Required work: Out of the material that follows, write out exactly the lines from the line with "induction fuel as [|fuel IH]; intros c Hm" to the line with "destruct (IH (Data", both ends included, and no others.

───── Data shown ─────

(** ** source/process.rs *)
Definition PROC_CHUNK : nat := Z.to_nat 8192.
(** The task that drains one pipe: what it sends, up to the pipe's end or an error. *)
Fixpoint drain_pipe (fuel : nat) (wrap : list Z -> Frame) (c : list chunk) : list (result Frame) :=
  match fuel with
  | O => []
  | S fuel' =>
      match read_some PROC_CHUNK c with
      | (GBytes b, c') => Ok (wrap b) :: drain_pipe fuel' wrap c'
      | (GEnd, _) => []
      | (GFail _, _) => [Err E1102SourceClosed]
      end
  end.
(** The channel holds the two tasks' messages in the order they were sent. *)
Inductive interleaves {A} : list A -> list A -> list A -> Prop :=
| I_nil : interleaves [] [] []
| I_left x xs ys zs : interleaves xs ys zs -> interleaves (x :: xs) ys (x :: zs)
| I_right y xs ys zs : interleaves xs ys zs -> interleaves xs (y :: ys) (y :: zs).

(** [pr_spawns]: the channel each coming spawn will feed; [None] when it fails. *)
Record ProcessSource := mkProcess {
  pr_argv : list (list Z); pr_child : bool; pr_rx : option (list (result Frame)); pr_ctl : list ControlEvt; pr_eof : bool;
  pr_spawns : list (option (list (result Frame))) }.
Definition process_new (argv : list (list Z)) (w : list (option (list (result Frame)))) : ProcessSource :=
  mkProcess argv false None [] false w.
Definition process_spawn (s : ProcessSource) : ProcessSource * result unit :=
  match pr_argv s with
  | [] => (s, Err E1101SourceOpen)
  | _ =>
      if pr_child s then (s, Ok tt)
      else
        let '(a, w) := next_open (pr_spawns s) in
        match a with
        | None => (mkProcess (pr_argv s) false (pr_rx s) (pr_ctl s) (pr_eof s) w, Err E1101SourceOpen)
        | Some ch => (mkProcess (pr_argv s) true (Some ch) (pr_ctl s ++ [Connected]) (pr_eof s) w, Ok tt)
        end
  end.
Definition process_recv (s : ProcessSource) : ProcessSource * result (option Frame) :=
  if pr_eof s then (s, Ok None)
  else match pr_rx s with
       | None | Some [] =>
           (mkProcess (pr_argv s) (pr_child s) (pr_rx s) (pr_ctl s ++ [Eof]) true (pr_spawns s), Ok None)
       | Some (m :: ch) =>
           (mkProcess (pr_argv s) (pr_child s) (Some ch) (pr_ctl s) (pr_eof s) (pr_spawns s), let* f := m in Ok (Some f))
       end.
Definition process_recv_ctl (s : ProcessSource) : ProcessSource * option ControlEvt :=
  let '(q, e) := pop_ctl (pr_ctl s) in (mkProcess (pr_argv s) (pr_child s) (pr_rx s) q (pr_eof s) (pr_spawns s), e).
Definition process_close (s : ProcessSource) : ProcessSource * result unit :=
  (mkProcess (pr_argv s) false None (pr_ctl s) (pr_eof s) (pr_spawns s), Ok tt).
#[export] Instance ProcessSource_source : Source ProcessSource := {
  src_open := process_spawn; src_recv := process_recv;
  src_metadata := fun s => mkChannelMeta (lit "process") (join [32] (pr_argv s)) []; src_close := process_close }.

(** ** source/mqtt.rs and source/http_webhook.rs: not available in this version *)
Record MqttSource := mkMqtt { mq_broker : list Z; mq_topic : list Z }.
#[export] Instance MqttSource_source : Source MqttSource := {
  src_open := fun s => (s, Err E1101SourceOpen); src_recv := fun s => (s, Err E1102SourceClosed);
  src_metadata := fun s => mkChannelMeta (lit "mqtt") (mq_broker s ++ [58] ++ mq_topic s) [];
  src_close := fun s => (s, Ok tt) }.
Record HttpWebhookSource := mkWebhook { hw_bind : list Z; hw_path : list Z }.
#[export] Instance HttpWebhookSource_source : Source HttpWebhookSource := {
  src_open := fun s => (s, Err E1101SourceOpen); src_recv := fun s => (s, Err E1102SourceClosed);
  src_metadata := fun s => mkChannelMeta (lit "http-webhook") (hw_bind s ++ hw_path s) [];
  src_close := fun s => (s, Ok tt) }.

(** ** Byte streams arrive whole *)
Definition is_data (c : chunk) : Prop := match c with Data (_ :: _) => True | _ => False end.
Definition bytes_of (c : list chunk) : list Z := concat (map (fun x => match x with Data b => b | Fail _ => [] end) c).
(** Reading until the end; [None] when that is not reached. *)
Fixpoint read_all (max fuel : nat) (c : list chunk) : option (list (list Z)) :=
  match fuel with
  | O => None
  | S fuel' =>
      match read_some max c with
      | (GBytes b, c') => cons b <$> read_all max fuel' c'
      | (GEnd, _) => Some []
      | (GFail _, _) => None
      end
  end.

Lemma read_all_chunks max fuel : forall c, (0 < max)%nat -> Forall is_data c -> (length (bytes_of c) < fuel)%nat ->
  exists bs, read_all max fuel c = Some bs /\ concat bs = bytes_of c /\
    Forall (fun b => (0 < length b <= max)%nat) bs.
Proof.
  induction fuel as [|fuel IH]; intros c Hm Hc Hf; [lia|]. destruct c as [|x c]; [by exists []|].
  inversion Hc as [|? ? Hx Hc']; subst. destruct x as [[|y b]|k]; [done| |done]. cbn [read_all read_some].
  unfold bytes_of in *. cbn [map concat] in *. rewrite length_app in Hf. cbn [length] in Hf.
  destruct (Nat.leb_spec (length (y :: b)) max) as [Hle|Hgt].
  - destruct (IH c Hm Hc') as (bs & -> & <- & HF); [lia|]. exists ((y :: b) :: bs). split; [done|]. split; [done|].
    constructor; [|done]. cbn [length] in *. lia.
  - assert (Hd : length (drop max (y :: b)) = (length (y :: b) - max)%nat) by apply length_drop.
    destruct (IH (Data (drop max (y :: b)) :: c)) as (bs & -> & Hcat & HF); [done| | |].
    + constructor; [|done]. destruct (drop max (y :: b)); [cbn [length] in *; lia|done].
    + cbn [map concat]. rewrite length_app, Hd. cbn [length] in *. lia.
    + exists (take max (y :: b) :: bs). split; [done|]. split.
      * cbn [concat map] in *. rewrite Hcat, (assoc_L (++)), take_drop. done.
      * constructor; [|done]. rewrite length_take. lia.
Qed.

Lemma tcp_recv_all fuel addr net : forall c q bs, read_all TCP_CHUNK fuel c = Some bs ->
  recv_all fuel (mkTcp addr (Some c) q net) = Some (map FBytes bs, mkTcp addr None (q ++ [Eof]) net).
Proof.
  induction fuel as [|fuel IH]; intros c q bs Hr; [done|]. cbn [read_all recv_all src_recv TcpSource_source] in *.
  unfold tcp_recv. cbn [tcp_reader]. destruct (read_some TCP_CHUNK c) as [[b| |k] c']; [| |done].
  - destruct (read_all TCP_CHUNK fuel c') as [bs'|] eqn:E; [|done]. cbn in Hr. simplify_eq. by rewrite (IH _ _ _ E).
  - by simplify_eq.
Qed.
Lemma serial_recv_all fuel : forall s c bs, sr_inner s = Some c -> read_all SERIAL_CHUNK fuel c = Some bs ->
  exists c', recv_all fuel s = Some (map FBytes bs, sr_with s (sr_ctl s ++ [Eof]) (Some c') (sr_ports s)).
Proof.
  induction fuel as [|fuel IH]; intros s c bs Hs Hr; [done|]. cbn [read_all recv_all src_recv SerialSource_source] in *.
  unfold serial_recv. rewrite Hs. destruct (read_some SERIAL_CHUNK c) as [[b| |k] c']; [| |done].
  - destruct (read_all SERIAL_CHUNK fuel c') as [bs'|] eqn:E; [|done]. cbn in Hr. simplify_eq.
    destruct (IH (sr_with s (sr_ctl s) (Some c') (sr_ports s)) c' bs' eq_refl E) as (c2 & ->). by exists c2.
  - simplify_eq. by exists c'.
Qed.
Lemma pipe_recv_all fuel : forall p c e w bs, read_all PIPE_CHUNK fuel c = Some bs ->
  exists c', recv_all fuel (mkPipe p (Some c) e w) = Some (map FBytes bs, mkPipe p (Some c') true w).
Proof.
  induction fuel as [|fuel IH]; intros p c e w bs Hr; [done|]. cbn [read_all recv_all src_recv PipeSource_source] in *.
  unfold pipe_recv. cbn [pipe_file]. destruct (read_some PIPE_CHUNK c) as [[b| |k] c']; [| |done].
  - destruct (read_all PIPE_CHUNK fuel c') as [bs'|] eqn:E; [|done]. cbn in Hr. simplify_eq.
    destruct (IH p c' e w bs' E) as (c2 & Hc). cbn [pipe_path pipe_eof pipe_opens]. rewrite Hc. by exists c2.
  - simplify_eq. by exists c'.
Qed.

─────

The answer:
  induction fuel as [|fuel IH]; intros c Hm Hc Hf; [lia|]. destruct c as [|x c]; [by exists []|].
  inversion Hc as [|? ? Hx Hc']; subst. destruct x as [[|y b]|k]; [done| |done]. cbn [read_all read_some].
  unfold bytes_of in *. cbn [map concat] in *. rewrite length_app in Hf. cbn [length] in Hf.
  destruct (Nat.leb_spec (length (y :: b)) max) as [Hle|Hgt].
  - destruct (IH c Hm Hc') as (bs & -> & <- & HF); [lia|]. exists ((y :: b) :: bs). split; [done|]. split; [done|].
    constructor; [|done]. cbn [length] in *. lia.
  - assert (Hd : length (drop max (y :: b)) = (length (y :: b) - max)%nat) by apply length_drop.
    destruct (IH (Data (drop max (y :: b)) :: c)) as (bs & -> & Hcat & HF); [done| | |].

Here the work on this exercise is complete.